Welcome to Part 2 of our recap of TrendsWatch 2014, an initiative of the American Alliance of Museums. Yesterday we followed capital, and today, we’re following our noses (and ears and fingers and mouths, too!).

In a world practically buzzing with multi-sensory stimuli, it only makes sense that museums should extend their realm of experiences beyond the visual into the aural, tactile and even olfactory realms. And with today’s technologies, these cultural institutions can afford, both financially and programmatically, to reach audiences on multiple sensory levels. From galleries to gourmet dining, restaurants, hotels and museums are devising innovative ways to evoke smell, taste, touch and sound into their offerings.

Examples of such multisensory experiences abound – as part of the Memories in the Museum project in Cincinnati, memory challenged guests meet at one of three local museums on the first Wednesday of each month to participate in tours designed especially for them. At Ultraviolet, a restaurant in Shanghai, guests can have their lobster dish paired with scents of the sea and the sound of crashing waves. As we reported in a 2013 blog, the 21c museums offer a dizzying array of light, sound and video installations. And companies are developing everything from digital lollipops and smelling screens.

 The multisensory trend is enabling many cultural organizations to cross over into other artistic milieu and to explore unconventional spaces. The Carnegie Center, introduced in yesterday’s blog, offers an annual “Art of Food” exhibition, for which artists craft sculptural pieces inspired by and even created from food. At the opening event, local chefs create culinary works of art, drawing from the inspiration surrounding them in the gallery. Invisible Cities, lauded as “bold effort to create individualized experiences within the context of communal performance,” redefined the way audiences could enjoy opera. Participants gathered in Los Angeles’ Union Station, were given headphones, and were treated to a full operatic performance – complete with full orchestra playing nearby – as they followed the singers around the ticket halls and waiting rooms, hanging on every aria. The Rijksmuseum employed music and live performance in their re-creation of Rembrandt's "The Night Watch", with a flash mob horseback riding, swinging and swashbuckling its way through a local mall.

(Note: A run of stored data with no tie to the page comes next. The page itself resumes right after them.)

(** * go-store: a shallow embedding of the storage backends

    The development follows the layout of the Go package [store]:
    the metadata codec ([meta2Bytes], [bytes2Meta]), the [Local],
    [WebDav], [S3] and [Empty] backends.  Go byte slices are [list byte],
    Go strings are [string] (the conversions [string(b)] and [[]byte(s)]
    are [string_of_list_byte] and [list_byte_of_string]), Go maps are
    [gmap]s, a [nil] slice or map is [None], and [int64] values are
    integers in [Z] with the wrap-around written out. *)

From Stdlib Require Import ZArith Strings.Byte Strings.Ascii Strings.String Lia.
From stdpp Require Import gmap strings list fin_maps.

Local Open Scope Z_scope.

#[global] Instance byte_eq_dec : EqDecision byte := Byte.byte_eq_dec.

(** ** Go values *)

(** The error values that the package and the modelled platforms produce. *)
Inductive error : Type :=
  | ErrFileNotFound                (* store.ErrFileNotFound *)
  | ErrIsNotDir                    (* store.ErrIsNotDir *)
  | EOF                            (* io.EOF *)
  | ErrNotExist                    (* fs.ErrNotExist, os.IsNotExist holds *)
  | ErrNegativeOffset              (* os: "negative offset" *)
  | AwsErr (code : string)         (* awserr.Error with the given code *)
  | ErrOther (msg : string).       (* any other failure *)

#[global] Instance error_eq_dec : EqDecision error.
Proof. solve_decision. Defined.

(** A Go call either returns or panics. *)
Inductive outcome (A : Type) : Type :=
  | Return (a : A)
  | Panic (msg : string).
Arguments Return {A} a.
Arguments Panic {A} msg.

(** [int64] arithmetic wraps around. *)
Definition wrap64 (z : Z) : Z := (z + 2 ^ 63) mod 2 ^ 64 - 2 ^ 63.

Definition len {A} (l : list A) : Z := Z.of_nat (length l).

(** [b[:n]] and [b[n:]] with the index counted down along the slice, so that
    large bounds cost nothing to evaluate. *)
Fixpoint takeZ {A} (n : Z) (l : list A) : list A :=
  match l with
  | [] => []
  | x :: l' => if 0 <? n then x :: takeZ (n - 1) l' else []
  end.
(** * Gridlify: CSS grid templates and placements

    A shallow embedding of the gridlify modules

      - [src/lib/enum/css-measurments.js]   (module [Measurements])
      - [src/lib/modules/gap-validator.js]  (module [GapValidator])
      - [src/lib/modules/grid-generator.js] (module [GridGenerator])

    together with the part of JavaScript they run on (module [JS]: values,
    [typeof], truthiness, [ToString], [parseInt], [Array.prototype.join],
    thrown errors; module [Heap]: array objects passed by reference) and
    the part of the DOM they write to (module [DOM]).
    The two modules the generator imports but that are not part of the
    sources at hand, [row-column-validator.js] and [grid-validator.js], are
    modelled from their written specification (modules [RowColumnValidator]
    and [GridValidator]). *)

From Stdlib Require Import ZArith NArith Lia Ascii.
From stdpp Require Import base strings list gmap.

Local Open Scope Z_scope.

(* ===================================================================== *)
(** * The JavaScript fragment *)
(* ===================================================================== *)

Module JS.

(** ** Numbers

    A Number is represented by the data [Number::toString] is specified
    over: its sign and, when it is finite and not zero, the decimal integer
    [s] and the exponent of its shortest decimal form.  [Fin neg m e]
    denotes [(-1)^neg * m * 10^e]; [m] may carry trailing zeros,
    [toString] removes them.  Every IEEE double has such a form, so a
    statement about all [number]s covers all doubles. *)
Inductive number : Type :=
  | NaN
  | Inf (neg : bool)
  | Zero (neg : bool)
  | Fin (neg : bool) (m : positive) (e : Z).

(** ** Values: the primitives and arrays the library is called with. *)
#[warnings="-register-all"]
Inductive value : Type :=
  | VUndefined
  | VNull
  | VBool (b : bool)
  | VNum (n : number)
  | VStr (s : string)
  | VArr (elems : list value).

(** [typeof v] *)
Definition typeof (v : value) : string :=
  match v with
  | VUndefined => "undefined"
  | VNull => "object"
  | VBool _ => "boolean"
  | VNum _ => "number"
  | VStr _ => "string"
  | VArr _ => "object"
  end.

(** [ToBoolean]: what [if (v)], [!v] and [a && b] test. *)
Definition truthy (v : value) : bool :=
  match v with
  | VUndefined | VNull => false
  | VBool b => b
  | VNum NaN | VNum (Zero _) => false
  | VNum _ => true
  | VStr EmptyString => false
  | VStr _ => true
  | VArr _ => true
  end.

(** ** Decimal digits *)

Definition digit_char (d : N) : ascii := Ascii.ascii_of_N (48 + d).

Fixpoint digits_aux (fuel : nat) (n : N) (acc : list N) : list N :=
  match fuel with
  | O => acc
  | S fuel' =>
      if (n =? 0)%N then acc
      else digits_aux fuel' (n / 10)%N ((n mod 10)%N :: acc)
  end.

(** The decimal digits of [n], most significant first; none for [0]. *)
Definition digits_of (n : N) : list N :=
  digits_aux (S (N.to_nat (N.log2 n))) n [].

Definition digits_val (ds : list N) : N :=
  fold_left (fun acc d => (10 * acc + d)%N) ds 0%N.

Definition string_of_digits (ds : list N) : string :=
  String.string_of_list_ascii (map digit_char ds).

Definition zeros (n : nat) : string := string_of_digits (replicate n 0%N).

Fixpoint drop_zeros (ds : list N) : list N :=
  match ds with
  | d :: ds' => if (d =? 0)%N then drop_zeros ds' else ds
  | [] => []
  end.

Definition strip_trailing_zeros (ds : list N) : list N :=
  rev (drop_zeros (rev ds)).

(** ** [Number::toString] (radix 10), ECMA-262 6.1.6.1.20.

    For a finite non-zero value, [ds] are the [k] digits of [s] and
    [n = e + (number of digits of m)] is the position of the decimal point. *)
Definition number_to_string_pos (m : positive) (e : Z) : string :=
  let ds0 := digits_of (Npos m) in
  let ds := strip_trailing_zeros ds0 in
  let k := Z.of_nat (length ds) in
  let n := e + Z.of_nat (length ds0) in
  if (k <=? n) && (n <=? 21) then
    string_of_digits ds +:+ zeros (Z.to_nat (n - k))
  else if (0 <? n) && (n <=? 21) then
    string_of_digits (take (Z.to_nat n) ds) +:+ "." +:+
    string_of_digits (drop (Z.to_nat n) ds)
  else if (-6 <? n) && (n <=? 0) then
    "0." +:+ zeros (Z.to_nat (- n)) +:+ string_of_digits ds
  else
    let sign := if (n - 1 <? 0) then "-" else "+" in
    let ex := string_of_digits (digits_of (Z.to_N (Z.abs (n - 1)))) in
    match ds with
    | [d] => string_of_digits [d] +:+ "e" +:+ sign +:+ ex
    | d :: ds' =>
        string_of_digits [d] +:+ "." +:+ string_of_digits ds' +:+
        "e" +:+ sign +:+ ex
    | [] => ""
    end.

Definition number_to_string (x : number) : string :=
  match x with
  | NaN => "NaN"
  | Zero _ => "0"
  | Inf false => "Infinity"
  | Inf true => "-Infinity"
  | Fin false m e => number_to_string_pos m e
  | Fin true m e => "-" +:+ number_to_string_pos m e
  end.

(** ** [ToString], as applied by template literals and by [parseInt];
    on arrays it is [join(',')]. *)
Fixpoint toString (v : value) : string :=
  match v with
  | VUndefined => "undefined"
  | VNull => "null"
  | VBool true => "true"
  | VBool false => "false"
  | VNum x => number_to_string x
  | VStr s => s
  | VArr l =>
      String.concat ","
        ((fix elems (l : list value) : list string :=
            match l with
            | [] => []
            | VUndefined :: l' => "" :: elems l'
            | VNull :: l' => "" :: elems l'
            | v :: l' => toString v :: elems l'
            end) l)
  end.
Lemma xml_text_comma a b :
  fixed (a ++ String "," b) -> cr_free (a ++ String "," b) ->
  xml_text (a ++ String "," b) = JStr (a ++ String "," b).
Proof.
  intros Fx C. unfold xml_text. rewrite eol_id by exact C. rewrite fixed_trim by exact Fx.
  pose proof (in_comma a b) as Hin.
  destruct (String.eqb_spec (a ++ String "," b) "true") as [E|_].
  { rewrite E in Hin. simpl in Hin. intuition discriminate. }
  destruct (String.eqb_spec (a ++ String "," b) "false") as [E|_].
  { rewrite E in Hin. simpl in Hin. intuition discriminate. }
  now rewrite num_text_comma.
Qed.

(** What [xml_text] can return. *)
Lemma xml_text_cases s :
  xml_text s = JBool true \/ xml_text s = JBool false \/
  (exists n, xml_text s = JNum n /\ num_text (trim (eol s)) = Some n) \/
  (xml_text s = JStr (trim (eol s)) /\ num_text (trim (eol s)) = None
   /\ trim (eol s) <> "true" /\ trim (eol s) <> "false").
Proof.
  unfold xml_text.
  destruct (String.eqb_spec (trim (eol s)) "true") as [E|E1]; [now left|].
  destruct (String.eqb_spec (trim (eol s)) "false") as [E|E2]; [now right; left|].
  destruct (num_text (trim (eol s))) as [n|] eqn:N; [right; right; left | right; right; right];
    eauto.
Qed.

(** Text read back once reads back the same. *)
Lemma xml_text_again s t : xml_text s = JStr t -> xml_text t = JStr t.
Proof.
  destruct (xml_text_cases s) as [E|[E|[[n [E _]]|[E [N [T F]]]]]]; rewrite E;
    try discriminate.
  intros H. injection H as <-. unfold xml_text.
  rewrite eol_id by apply trim_eol_cr_free. rewrite trim_idem.
  destruct (String.eqb_spec (trim (eol s)) "true"); [contradiction|].
  destruct (String.eqb_spec (trim (eol s)) "false"); [contradiction|].
  now rewrite N.
Qed.

(** A number read back once reads back as the same number. *)
Lemma xml_num_again s t : xml_text s = JNum t -> xml_text t = JNum t.
Proof.
  destruct (xml_text_cases s) as [E|[E|[[n [E N]]|[E _]]]]; rewrite E;
    try discriminate.
  intros H. injection H as <-.
  destruct (num_text_out _ n N) as [Fx [C [T [F Nn]]]].
  unfold xml_text. rewrite eol_id by exact C. rewrite fixed_trim by exact Fx.
  destruct (String.eqb_spec n "true"); [contradiction|].
  destruct (String.eqb_spec n "false"); [contradiction|].
  now rewrite Nn.
Qed.
(** One and two rotations later the slot before the index is empty: long
    row only. *)
Lemma scenario_entry_rows_aged (K : Constants) idx totals s X nm j :
  (j < message_types_count)%nat → idx = 2 ∨ idx = 0 →
  entry_rows K (view_global 1000 3 idx totals s) (scenario_entry X nm j 2 2) j
  = [ {| row_time_interval := Some 3; row_type := message_type_names K !!! j;
         row_message := nm; row_count := 2 |} ].
Proof. intros Hj [-> | ->]; type_index j Hj; vm_compute; done. Qed.

Lemma scenario_total_row (K : Constants) idx s j :
  (j < message_types_count)%nat →
  total_row K (view_global 1000 3 idx (<[j := 2]> (replicate message_types_count 0)) s) j
  = {| row_time_interval := None; row_type := message_type_names K !!! j;
       row_message := "TOTAL"; row_count := 2 |}.
Proof. intros Hj. type_index j Hj; vm_compute; done. Qed.

Lemma run_cons (K : Constants) op ops b b1 :
  step K op b = Some b1 → run K (op :: ops) b = run K ops b1.
Proof. intros E. unfold run. cbn [for_each]. by rewrite E. Qed.

(** Scenario A in closed form. *)
Lemma scenario_A_state (K : Constants) now b0 j X m1 m2 :
  wf_constants K → hook_active b0 →
  (j < message_types_count)%nat → X ∈ error_codes K →
  ∃ b, run K (scenario_A K j X m1 m2) (pgss_shmem_startup K false 1000 3 now b0) = Some b ∧
       state_is K b (scenario_table X j) 1000 3 1
         (<[j := 2]> (replicate message_types_count 0)).
Proof.
  intros W A Hj HX.
  pose proof (startup_state_is K 1000 3 now b0 W ltac:(lia) A) as S0.
  destruct (emit_state_is K _ _ _ _ _ _ j X m1 W S0 Hj HX) as (b1 & E1 & S1).
  destruct (emit_state_is K _ _ _ _ _ _ j X m2 W S1 Hj HX) as (b2 & E2 & S2).
  destruct (tick_state_is K _ _ _ _ _ _ W S2) as (b3 & E3 & S3).
  exists b3. split.
  - unfold scenario_A. rewrite (run_cons K _ _ _ b1) by done.
    rewrite (run_cons K _ _ _ b2) by done. rewrite (run_cons K _ _ _ b3) by done.
    done.
  - apply (state_is_ext K b3 _ (scenario_table X j) _ _ _ _ _ S3).
    + intros k nm. unfold scenario_table. destruct (decide (k = X)) as [->|Hne].
      * by apply scenario_entry_counted.
      * by apply rotate_zero_entry.
    + by apply scenario_totals.
Qed.

(** A rotation at index 1 or 2 keeps the table of scenario A. *)
Lemma scenario_table_kept (K : Constants) b idx totals j X :
  wf_constants K → (j < message_types_count)%nat → 1 ≤ idx < 3 →
  state_is K b (scenario_table X j) 1000 3 idx totals →
  ∃ b', logerrors_update_info K b = Some b' ∧
        state_is K b' (scenario_table X j) 1000 3 ((idx + 1) `mod` 3) totals.
Proof.
  intros W Hj Hidx S.
  destruct (tick_state_is K _ _ _ _ _ _ W S) as (b' & E & S').
  exists b'. split; [done|].
  apply (state_is_ext K b' _ (scenario_table X j) _ _ _ _ _ S'); [|done].
  intros k nm. unfold scenario_table. destruct (decide (k = X)) as [->|Hne].
  - by apply scenario_entry_kept.
  - apply rotate_zero_entry. lia.
Qed.

(** The rotation at index 0 overwrites slot 0 and empties the table. *)
Lemma scenario_table_evicted (K : Constants) b totals j X :
  wf_constants K → (j < message_types_count)%nat →
  state_is K b (scenario_table X j) 1000 3 0 totals →
  ∃ b', logerrors_update_info K b = Some b' ∧
        state_is K b' zero_entry 1000 3 1 totals.
Proof.
  intros W Hj S.
  destruct (tick_state_is K _ _ _ _ _ _ W S) as (b' & E & S').
  exists b'. split; [done|].
  apply (state_is_ext K b' _ zero_entry _ _ _ _ _ S'); [|done].
  intros k nm. unfold scenario_table. destruct (decide (k = X)) as [->|Hne].
  - by apply scenario_entry_evicted.
  - by apply rotate_zero_entry.
Qed.

(** C7 (scenario A).  With an interval of 1000 ms and a ring of 3, two
    messages of one type and one registered sqlerrcode followed by one
    rotation give a snapshot that holds the short-interval row of the code
    (1 second, count 2), its long-interval row (3 seconds, count 2) and the
    total of the type (count 2).  The seconds are [interval / 1000] and
    that times [intervals_count]; the short count is the slot at
    [(current_interval_index - 1 + intervals_count) mod intervals_count]. *)
Theorem scenario_A_snapshot (K : Constants) (fcinfo : FunctionCallInfo)
    (now : Z) (b0 : Backend) (j i : nat) (X : Z) (m1 m2 : option string) :
  wf_constants K → hook_active b0 →
  rsinfo_is_ReturnSetInfo fcinfo = true →
  allows_SFRM_Materialize fcinfo = true →
  result_is_composite fcinfo = true →
  (j < message_types_count)%nat → error_codes K !! i = Some X →
  ∃ b h g info rows,
    run K (scenario_A K j X m1 m2) (pgss_shmem_startup K false 1000 3 now b0) = Some b ∧
    messages_info_hashtable b = Some h ∧ global_variables b = Some g ∧
    h !! X = Some info ∧
    pg_log_errors_stats K fcinfo b = Returned rows ∧
    short_row K g info j ∈ rows ∧
    short_row K g info j
      = {| row_time_interval := Some 1; row_type := message_type_names K !!! j;
           row_message := error_names K !!! i; row_count := 2 |} ∧
    long_row K g info j ∈ rows ∧
    long_row K g info j
      = {| row_time_interval := Some 3; row_type := message_type_names K !!! j;
           row_message := error_names K !!! i; row_count := 2 |} ∧
    total_row K g j ∈ rows ∧
    total_row K g j
      = {| row_time_interval := None; row_type := message_type_names K !!! j;
           row_message := "TOTAL"; row_count := 2 |} ∧
    short_interval g = 1000 `quot` 1000 ∧
    long_interval g = short_interval g * 3 ∧
    prev_interval_index g
      = (current_interval_index g - 1 + intervals_count g) `mod` intervals_count g ∧
    errors_in_short_interval g info j
      = (intervals info !!! j) !!! Z.to_nat (prev_interval_index g).
Proof.
  intros W A F1 F2 F3 Hj Hi.
  assert (HX : X ∈ error_codes K) by (by apply list_elem_of_lookup_2 with i).
  destruct (scenario_A_state K now b0 j X m1 m2 W A Hj HX) as (b & E & S).
  destruct (snapshot_state_is K fcinfo b _ _ _ _ _ W S F1 F2 F3)
    as (rows & s & Hrows & Htot & Hin & _).
  destruct S as (h & s' & Hh & Hg & R & _ & T).
  set (totals := <[j := 2]> (replicate message_types_count 0)) in *.
  assert (Hinfo : h !! X = Some (scenario_entry X (error_names K !!! i) j 2 2)).
  { rewrite (table_is_lookup K h _ i X (wf_codes_NoDup K W) T Hi).
    unfold scenario_table. by rewrite decide_True. }
  pose proof (scenario_entry_rows_fresh K totals s X (error_names K !!! i) j Hj) as Hrw.
  exists b, h, (view_global 1000 3 1 totals s'),
         (scenario_entry X (error_names K !!! i) j 2 2), rows.
  split; [done|]. split; [done|]. split; [done|]. split; [done|]. split; [done|].
  assert (Hs : short_row K (view_global 1000 3 1 totals s')
                 (scenario_entry X (error_names K !!! i) j 2 2) j
               = {| row_time_interval := Some 1;
                    row_type := message_type_names K !!! j;
                    row_message := error_names K !!! i; row_count := 2 |}).
  { type_index j Hj; vm_compute; done. }
  assert (Hl : long_row K (view_global 1000 3 1 totals s')
                 (scenario_entry X (error_names K !!! i) j 2 2) j
               = {| row_time_interval := Some 3;
                    row_type := message_type_names K !!! j;
                    row_message := error_names K !!! i; row_count := 2 |}).
  { type_index j Hj; vm_compute; done. }
  split; [|split; [exact Hs|]].
  { rewrite Hs. apply (Hin j i X _ Hj Hi).
    unfold scenario_table. rewrite decide_True by done. rewrite Hrw.
    apply list_elem_of_further, list_elem_of_here. }
  split; [|split; [exact Hl|]].
  { rewrite Hl. apply (Hin j i X _ Hj Hi).
    unfold scenario_table. rewrite decide_True by done. rewrite Hrw.
    apply list_elem_of_here. }
  split; [exact (Htot j Hj)|].
  split; [by apply scenario_total_row|].
  split; [done|]. split; [done|]. split; [done|].
  type_index j Hj; vm_compute; done.
Qed.
(** The loop over the rows of the VIAGEM sheet: the value of
    [dias_uteis] when the loop ends ([None] is Python's [None]). *)
Fixpoint viagem_scan (df_viagem : Grid) : result (option Z) :=
  match df_viagem with
  | [] => Ok None
  | row :: rest =>
      c0 ← row_iloc row 0;
      if bool_decide (c0 = Some (VStr DIAS_UTEIS_LABEL))
      then try_except
             (x ← row_iloc row 1; n ← int_float x; Ok (Some n))
             [ValueError; TypeError] (Ok None)
      else viagem_scan rest
  end.

(** [dias_uteis or 24] *)
Definition or_24 (dias_uteis : option Z) : Z :=
  match dias_uteis with
  | None => 24
  | Some n => if bool_decide (n = 0) then 24 else n
  end.

(** Lines 19-31 of [read_base_valores]: the one-row context frame. *)
Definition base_valores_context (xl : Workbook) : result PyDict :=
  df_viagem ← read_excel xl "VIAGEM";
  dias_uteis ← viagem_scan df_viagem;
  Ok [("dias_uteis", Some (VNum (or_24 dias_uteis)))].

(** The first row of the sheet whose first cell is the label. *)
Definition dias_uteis_row (df_viagem : Grid) : option (list cell) :=
  find (λ row, bool_decide (row !! 0%nat = Some (Some (VStr DIAS_UTEIS_LABEL)))) df_viagem.

(** Line 128: the band width stored by the primary path of the
    percentage sheet. *)
Definition rel_km_total (km_i km_f : Z) : Z :=
  if (km_f >=? km_i)%Z then (km_f - km_i + 1)%Z else 0%Z.

(** ** read_cotacao.py: the context scan *)

(** "N[U+00BA]" and "Revis[U+00E3]o:" *)
Definition NUMERO_LABEL : string := String "N" (String (PyStr.chr 186) "").
Definition REVISAO_LABEL : string := "Revis" ++ String (PyStr.chr 227) "o:".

 To capitalize on this trend, museums should investigate the ways in which they can create multisensory experiences around existing exhibits or create new programming that employs more than just the visual. They should also explore how they can use multisensory design the engage traditionally underserved groups, such as those with disabilities. Historical museums should consider how smells, sounds, tastes and cross-disciplinary art forms could be used to accentuate depictions of various cultures. Employing such techniques could involve a reconsideration of their physical spaces, such as was the case with the Sheldon Museum of Art’s “Naked Museum” exhibit, in which the museum removed all of its artworks from the great hall to fill them with multi-disciplinary performance art.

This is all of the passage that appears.